• Information
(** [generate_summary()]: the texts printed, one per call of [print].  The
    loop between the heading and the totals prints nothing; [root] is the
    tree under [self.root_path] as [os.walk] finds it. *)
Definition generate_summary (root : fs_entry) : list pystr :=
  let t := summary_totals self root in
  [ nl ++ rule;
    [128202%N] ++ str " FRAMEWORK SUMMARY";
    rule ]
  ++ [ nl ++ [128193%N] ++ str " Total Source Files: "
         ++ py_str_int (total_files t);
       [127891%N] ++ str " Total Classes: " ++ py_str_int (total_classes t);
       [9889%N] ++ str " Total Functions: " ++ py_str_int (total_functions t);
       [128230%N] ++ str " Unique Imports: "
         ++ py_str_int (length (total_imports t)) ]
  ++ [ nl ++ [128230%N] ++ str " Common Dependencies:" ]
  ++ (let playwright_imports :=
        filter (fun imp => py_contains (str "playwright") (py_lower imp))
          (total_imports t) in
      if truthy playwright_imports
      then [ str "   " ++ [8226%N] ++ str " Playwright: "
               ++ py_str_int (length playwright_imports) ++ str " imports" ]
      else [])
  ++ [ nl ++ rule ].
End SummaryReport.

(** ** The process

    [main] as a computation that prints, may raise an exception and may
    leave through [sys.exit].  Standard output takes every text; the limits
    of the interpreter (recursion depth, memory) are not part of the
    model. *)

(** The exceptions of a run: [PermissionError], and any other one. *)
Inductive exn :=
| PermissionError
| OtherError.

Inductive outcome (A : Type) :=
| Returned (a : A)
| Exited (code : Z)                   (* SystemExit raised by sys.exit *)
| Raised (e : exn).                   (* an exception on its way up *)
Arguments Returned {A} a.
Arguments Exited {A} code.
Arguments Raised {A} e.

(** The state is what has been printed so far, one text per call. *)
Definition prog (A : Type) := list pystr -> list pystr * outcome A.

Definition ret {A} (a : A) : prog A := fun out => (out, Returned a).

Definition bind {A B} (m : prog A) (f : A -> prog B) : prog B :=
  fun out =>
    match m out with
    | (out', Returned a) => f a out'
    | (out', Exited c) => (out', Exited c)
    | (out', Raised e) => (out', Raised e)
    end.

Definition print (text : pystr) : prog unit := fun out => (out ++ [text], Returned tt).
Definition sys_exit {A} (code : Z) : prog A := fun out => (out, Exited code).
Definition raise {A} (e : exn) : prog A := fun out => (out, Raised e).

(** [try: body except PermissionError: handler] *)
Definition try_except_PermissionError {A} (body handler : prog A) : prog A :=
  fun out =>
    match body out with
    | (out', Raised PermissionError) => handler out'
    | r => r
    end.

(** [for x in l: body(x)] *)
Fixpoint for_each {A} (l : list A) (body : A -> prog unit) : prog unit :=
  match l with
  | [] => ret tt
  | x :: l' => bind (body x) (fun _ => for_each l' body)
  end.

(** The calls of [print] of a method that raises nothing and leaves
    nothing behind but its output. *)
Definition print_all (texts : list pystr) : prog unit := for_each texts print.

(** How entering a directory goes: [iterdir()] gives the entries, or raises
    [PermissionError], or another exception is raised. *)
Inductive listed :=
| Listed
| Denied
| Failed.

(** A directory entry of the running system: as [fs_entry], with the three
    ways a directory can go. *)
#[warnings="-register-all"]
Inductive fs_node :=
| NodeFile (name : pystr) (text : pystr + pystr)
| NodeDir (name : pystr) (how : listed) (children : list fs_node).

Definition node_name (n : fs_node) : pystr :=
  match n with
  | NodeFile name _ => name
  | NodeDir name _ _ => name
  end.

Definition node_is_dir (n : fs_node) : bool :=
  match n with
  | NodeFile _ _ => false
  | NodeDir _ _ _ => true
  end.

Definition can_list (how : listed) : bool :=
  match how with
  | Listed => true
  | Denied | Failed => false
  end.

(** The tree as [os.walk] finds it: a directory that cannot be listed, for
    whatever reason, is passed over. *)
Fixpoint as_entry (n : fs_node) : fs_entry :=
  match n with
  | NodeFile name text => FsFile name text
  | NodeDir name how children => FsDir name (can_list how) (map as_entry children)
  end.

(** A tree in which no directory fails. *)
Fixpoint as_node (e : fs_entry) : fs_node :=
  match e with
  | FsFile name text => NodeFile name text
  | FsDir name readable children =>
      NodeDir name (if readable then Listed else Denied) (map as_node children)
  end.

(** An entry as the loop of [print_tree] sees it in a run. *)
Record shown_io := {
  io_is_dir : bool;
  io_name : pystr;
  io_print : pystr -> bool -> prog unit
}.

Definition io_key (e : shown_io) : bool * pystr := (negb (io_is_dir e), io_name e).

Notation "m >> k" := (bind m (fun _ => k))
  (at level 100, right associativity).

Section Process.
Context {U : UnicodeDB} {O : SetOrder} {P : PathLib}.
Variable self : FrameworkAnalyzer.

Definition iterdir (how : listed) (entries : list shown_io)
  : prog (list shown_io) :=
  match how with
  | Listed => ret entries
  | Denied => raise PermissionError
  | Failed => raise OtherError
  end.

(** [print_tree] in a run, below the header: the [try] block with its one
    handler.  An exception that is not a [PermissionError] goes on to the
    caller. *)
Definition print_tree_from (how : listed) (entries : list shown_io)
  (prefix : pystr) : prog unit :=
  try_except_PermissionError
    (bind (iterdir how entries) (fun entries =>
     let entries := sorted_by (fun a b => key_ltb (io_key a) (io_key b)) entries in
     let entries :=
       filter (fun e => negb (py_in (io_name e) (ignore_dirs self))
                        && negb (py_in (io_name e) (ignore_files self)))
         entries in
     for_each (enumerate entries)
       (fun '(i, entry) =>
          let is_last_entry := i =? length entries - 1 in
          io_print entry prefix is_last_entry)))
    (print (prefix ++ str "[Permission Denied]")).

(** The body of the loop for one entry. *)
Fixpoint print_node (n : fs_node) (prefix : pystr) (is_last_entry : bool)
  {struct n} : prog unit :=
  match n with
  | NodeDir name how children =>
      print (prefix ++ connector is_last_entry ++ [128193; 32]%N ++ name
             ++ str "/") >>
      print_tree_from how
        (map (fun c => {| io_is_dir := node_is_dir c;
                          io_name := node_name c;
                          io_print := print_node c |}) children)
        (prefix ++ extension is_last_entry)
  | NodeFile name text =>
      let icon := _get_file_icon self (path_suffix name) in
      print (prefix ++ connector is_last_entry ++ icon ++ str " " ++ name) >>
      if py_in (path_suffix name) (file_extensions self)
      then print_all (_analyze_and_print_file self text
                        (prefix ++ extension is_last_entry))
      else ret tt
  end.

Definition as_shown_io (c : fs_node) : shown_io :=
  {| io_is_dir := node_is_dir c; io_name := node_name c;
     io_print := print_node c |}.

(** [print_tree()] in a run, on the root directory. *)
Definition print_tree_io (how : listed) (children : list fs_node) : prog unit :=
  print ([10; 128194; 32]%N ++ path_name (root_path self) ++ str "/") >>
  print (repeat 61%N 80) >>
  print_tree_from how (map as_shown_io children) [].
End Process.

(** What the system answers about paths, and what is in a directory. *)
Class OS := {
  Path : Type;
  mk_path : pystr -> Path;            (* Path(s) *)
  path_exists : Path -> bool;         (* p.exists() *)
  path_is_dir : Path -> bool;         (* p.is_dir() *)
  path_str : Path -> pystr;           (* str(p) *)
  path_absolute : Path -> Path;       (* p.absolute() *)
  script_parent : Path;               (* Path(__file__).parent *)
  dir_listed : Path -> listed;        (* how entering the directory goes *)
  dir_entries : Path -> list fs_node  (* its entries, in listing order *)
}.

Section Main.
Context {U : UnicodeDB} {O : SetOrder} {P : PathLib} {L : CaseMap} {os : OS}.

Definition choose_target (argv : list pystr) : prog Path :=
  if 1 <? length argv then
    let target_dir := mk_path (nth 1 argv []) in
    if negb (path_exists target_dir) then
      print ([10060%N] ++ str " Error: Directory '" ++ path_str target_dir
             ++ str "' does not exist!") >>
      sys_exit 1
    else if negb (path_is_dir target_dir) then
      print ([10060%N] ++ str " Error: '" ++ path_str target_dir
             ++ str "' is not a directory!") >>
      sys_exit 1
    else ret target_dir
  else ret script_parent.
==
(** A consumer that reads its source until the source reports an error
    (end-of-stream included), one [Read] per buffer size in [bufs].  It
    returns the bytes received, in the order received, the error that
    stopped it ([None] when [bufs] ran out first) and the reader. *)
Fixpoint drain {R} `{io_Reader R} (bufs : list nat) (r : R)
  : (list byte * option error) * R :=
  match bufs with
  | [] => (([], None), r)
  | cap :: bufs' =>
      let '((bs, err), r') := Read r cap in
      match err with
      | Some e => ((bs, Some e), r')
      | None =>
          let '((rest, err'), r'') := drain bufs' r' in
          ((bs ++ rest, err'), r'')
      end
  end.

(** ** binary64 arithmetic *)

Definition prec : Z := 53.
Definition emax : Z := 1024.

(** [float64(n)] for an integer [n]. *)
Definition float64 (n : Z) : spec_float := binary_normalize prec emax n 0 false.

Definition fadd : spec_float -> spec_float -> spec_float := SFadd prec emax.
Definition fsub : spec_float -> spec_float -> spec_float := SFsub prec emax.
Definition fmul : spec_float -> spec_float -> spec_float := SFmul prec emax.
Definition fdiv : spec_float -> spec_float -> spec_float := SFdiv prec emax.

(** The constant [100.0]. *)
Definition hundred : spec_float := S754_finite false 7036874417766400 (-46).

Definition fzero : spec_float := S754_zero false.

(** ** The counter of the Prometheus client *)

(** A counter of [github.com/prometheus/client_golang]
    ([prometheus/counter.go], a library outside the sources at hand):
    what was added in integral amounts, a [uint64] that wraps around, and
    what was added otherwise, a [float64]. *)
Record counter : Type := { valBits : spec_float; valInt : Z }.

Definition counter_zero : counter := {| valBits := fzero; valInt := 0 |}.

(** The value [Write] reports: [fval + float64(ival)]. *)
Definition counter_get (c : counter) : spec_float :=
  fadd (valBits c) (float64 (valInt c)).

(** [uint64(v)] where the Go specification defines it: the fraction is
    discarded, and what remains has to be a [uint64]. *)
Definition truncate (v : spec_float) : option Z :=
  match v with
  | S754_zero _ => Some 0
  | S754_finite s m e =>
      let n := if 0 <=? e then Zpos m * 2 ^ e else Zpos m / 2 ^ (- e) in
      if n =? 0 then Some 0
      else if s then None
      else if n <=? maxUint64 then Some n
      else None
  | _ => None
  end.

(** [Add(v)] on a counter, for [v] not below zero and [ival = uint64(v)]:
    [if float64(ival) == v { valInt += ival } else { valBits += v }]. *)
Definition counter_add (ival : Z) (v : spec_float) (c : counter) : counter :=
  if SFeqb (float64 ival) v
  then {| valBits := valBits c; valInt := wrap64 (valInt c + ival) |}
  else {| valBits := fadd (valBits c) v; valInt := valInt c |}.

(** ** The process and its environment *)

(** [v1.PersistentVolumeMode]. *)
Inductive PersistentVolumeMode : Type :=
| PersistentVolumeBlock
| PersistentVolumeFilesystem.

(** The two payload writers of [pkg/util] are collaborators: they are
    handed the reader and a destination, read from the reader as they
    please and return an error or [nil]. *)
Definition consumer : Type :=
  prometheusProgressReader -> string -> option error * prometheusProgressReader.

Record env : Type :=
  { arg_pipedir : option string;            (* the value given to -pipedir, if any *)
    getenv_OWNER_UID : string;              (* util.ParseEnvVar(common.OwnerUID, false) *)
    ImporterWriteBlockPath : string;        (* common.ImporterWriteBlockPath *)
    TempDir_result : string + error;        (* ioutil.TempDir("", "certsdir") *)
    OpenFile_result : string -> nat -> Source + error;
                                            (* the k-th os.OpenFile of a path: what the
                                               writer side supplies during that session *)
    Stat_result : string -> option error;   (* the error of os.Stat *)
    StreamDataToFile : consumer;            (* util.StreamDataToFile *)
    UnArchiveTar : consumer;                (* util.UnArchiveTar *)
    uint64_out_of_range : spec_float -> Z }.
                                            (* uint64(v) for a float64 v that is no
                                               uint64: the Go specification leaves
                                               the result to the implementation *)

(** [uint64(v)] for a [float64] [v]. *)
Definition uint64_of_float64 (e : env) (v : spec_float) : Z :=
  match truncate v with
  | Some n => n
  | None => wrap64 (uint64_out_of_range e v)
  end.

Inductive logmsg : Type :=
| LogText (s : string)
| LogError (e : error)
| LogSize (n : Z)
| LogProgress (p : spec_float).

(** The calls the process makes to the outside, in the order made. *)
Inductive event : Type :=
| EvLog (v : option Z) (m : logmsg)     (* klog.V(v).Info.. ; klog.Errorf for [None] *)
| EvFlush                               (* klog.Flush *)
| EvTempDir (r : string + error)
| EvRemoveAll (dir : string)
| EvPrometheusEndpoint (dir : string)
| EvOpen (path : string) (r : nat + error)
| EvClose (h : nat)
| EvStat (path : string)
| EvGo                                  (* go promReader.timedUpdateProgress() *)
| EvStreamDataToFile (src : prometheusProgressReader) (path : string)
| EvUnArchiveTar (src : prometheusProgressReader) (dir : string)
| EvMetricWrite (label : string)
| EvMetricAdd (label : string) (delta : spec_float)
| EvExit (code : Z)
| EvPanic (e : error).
---
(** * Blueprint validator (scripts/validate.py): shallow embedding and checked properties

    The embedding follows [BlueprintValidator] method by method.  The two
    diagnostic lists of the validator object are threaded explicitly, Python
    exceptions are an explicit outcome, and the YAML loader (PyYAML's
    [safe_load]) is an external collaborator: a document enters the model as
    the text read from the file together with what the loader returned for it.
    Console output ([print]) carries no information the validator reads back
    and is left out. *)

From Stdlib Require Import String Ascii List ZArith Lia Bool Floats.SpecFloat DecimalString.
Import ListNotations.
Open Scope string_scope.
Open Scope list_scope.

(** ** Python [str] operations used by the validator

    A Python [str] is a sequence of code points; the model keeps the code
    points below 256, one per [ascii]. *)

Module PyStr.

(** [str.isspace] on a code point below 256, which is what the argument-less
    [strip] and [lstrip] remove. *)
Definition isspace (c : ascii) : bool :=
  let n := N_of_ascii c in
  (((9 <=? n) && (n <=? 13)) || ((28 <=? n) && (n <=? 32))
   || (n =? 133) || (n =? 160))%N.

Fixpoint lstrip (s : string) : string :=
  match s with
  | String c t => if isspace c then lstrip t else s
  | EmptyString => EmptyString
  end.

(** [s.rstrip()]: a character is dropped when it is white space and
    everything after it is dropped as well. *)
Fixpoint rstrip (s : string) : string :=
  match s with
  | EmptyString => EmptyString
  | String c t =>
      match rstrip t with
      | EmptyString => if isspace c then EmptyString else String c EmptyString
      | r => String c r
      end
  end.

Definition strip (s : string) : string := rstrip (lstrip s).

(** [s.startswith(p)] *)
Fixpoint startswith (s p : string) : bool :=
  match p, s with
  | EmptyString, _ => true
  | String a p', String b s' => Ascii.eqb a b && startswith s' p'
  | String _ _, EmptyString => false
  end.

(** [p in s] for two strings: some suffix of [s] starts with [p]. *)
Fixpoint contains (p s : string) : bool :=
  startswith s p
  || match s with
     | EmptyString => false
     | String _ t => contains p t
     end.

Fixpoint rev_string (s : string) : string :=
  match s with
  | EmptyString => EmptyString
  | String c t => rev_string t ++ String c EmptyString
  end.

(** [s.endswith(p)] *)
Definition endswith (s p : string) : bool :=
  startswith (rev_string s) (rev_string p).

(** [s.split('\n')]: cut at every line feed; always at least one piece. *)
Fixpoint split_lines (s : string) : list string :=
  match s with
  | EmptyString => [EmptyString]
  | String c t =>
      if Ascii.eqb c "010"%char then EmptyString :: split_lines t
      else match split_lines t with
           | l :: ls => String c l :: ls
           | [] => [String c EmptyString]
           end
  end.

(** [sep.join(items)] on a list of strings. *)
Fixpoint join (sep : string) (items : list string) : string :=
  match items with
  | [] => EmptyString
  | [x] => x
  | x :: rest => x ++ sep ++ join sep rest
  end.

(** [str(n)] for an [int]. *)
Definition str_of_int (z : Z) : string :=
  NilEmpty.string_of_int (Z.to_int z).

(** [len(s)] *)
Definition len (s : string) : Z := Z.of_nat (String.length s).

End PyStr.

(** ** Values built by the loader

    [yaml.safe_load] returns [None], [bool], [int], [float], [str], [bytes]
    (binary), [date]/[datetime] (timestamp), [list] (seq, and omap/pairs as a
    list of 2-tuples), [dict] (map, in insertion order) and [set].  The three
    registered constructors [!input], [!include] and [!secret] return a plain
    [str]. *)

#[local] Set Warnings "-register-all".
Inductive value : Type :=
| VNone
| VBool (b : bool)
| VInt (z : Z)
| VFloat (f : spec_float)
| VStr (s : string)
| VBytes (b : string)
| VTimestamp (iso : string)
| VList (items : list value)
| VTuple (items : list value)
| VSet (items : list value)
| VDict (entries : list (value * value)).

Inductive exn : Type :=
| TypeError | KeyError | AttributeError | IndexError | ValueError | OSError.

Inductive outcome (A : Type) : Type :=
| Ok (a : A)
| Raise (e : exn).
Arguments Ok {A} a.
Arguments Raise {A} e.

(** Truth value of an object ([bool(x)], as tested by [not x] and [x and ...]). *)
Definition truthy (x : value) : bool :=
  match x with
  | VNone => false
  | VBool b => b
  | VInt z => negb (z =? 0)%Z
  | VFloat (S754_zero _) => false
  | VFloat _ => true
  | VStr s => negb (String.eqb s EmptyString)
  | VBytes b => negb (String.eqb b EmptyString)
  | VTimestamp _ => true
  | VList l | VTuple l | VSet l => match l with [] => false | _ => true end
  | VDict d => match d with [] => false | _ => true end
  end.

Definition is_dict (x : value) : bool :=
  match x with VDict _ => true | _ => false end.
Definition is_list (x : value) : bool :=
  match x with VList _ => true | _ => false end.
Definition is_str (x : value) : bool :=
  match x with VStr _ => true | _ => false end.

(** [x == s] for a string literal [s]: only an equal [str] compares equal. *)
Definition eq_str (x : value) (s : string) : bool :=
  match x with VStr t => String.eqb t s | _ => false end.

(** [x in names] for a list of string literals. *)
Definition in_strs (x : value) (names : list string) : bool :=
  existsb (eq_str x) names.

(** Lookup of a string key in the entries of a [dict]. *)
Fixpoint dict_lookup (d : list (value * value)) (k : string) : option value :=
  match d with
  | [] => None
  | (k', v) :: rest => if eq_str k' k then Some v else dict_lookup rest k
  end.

• Activity
Working from the material above, retype exactly the lines from the one with "(** [generate_summary()]: the" through the one with "leave through [sys.exit].", both included, and only those lines.

• Exercise solution
(** [generate_summary()]: the texts printed, one per call of [print].  The
    loop between the heading and the totals prints nothing; [root] is the
    tree under [self.root_path] as [os.walk] finds it. *)
Definition generate_summary (root : fs_entry) : list pystr :=
  let t := summary_totals self root in
  [ nl ++ rule;
    [128202%N] ++ str " FRAMEWORK SUMMARY";
    rule ]
  ++ [ nl ++ [128193%N] ++ str " Total Source Files: "
         ++ py_str_int (total_files t);
       [127891%N] ++ str " Total Classes: " ++ py_str_int (total_classes t);
       [9889%N] ++ str " Total Functions: " ++ py_str_int (total_functions t);
       [128230%N] ++ str " Unique Imports: "
         ++ py_str_int (length (total_imports t)) ]
  ++ [ nl ++ [128230%N] ++ str " Common Dependencies:" ]
  ++ (let playwright_imports :=
        filter (fun imp => py_contains (str "playwright") (py_lower imp))
          (total_imports t) in
      if truthy playwright_imports
      then [ str "   " ++ [8226%N] ++ str " Playwright: "
               ++ py_str_int (length playwright_imports) ++ str " imports" ]
      else [])
  ++ [ nl ++ rule ].
End SummaryReport.

(** ** The process

    [main] as a computation that prints, may raise an exception and may
    leave through [sys.exit].  Standard output takes every text; the limits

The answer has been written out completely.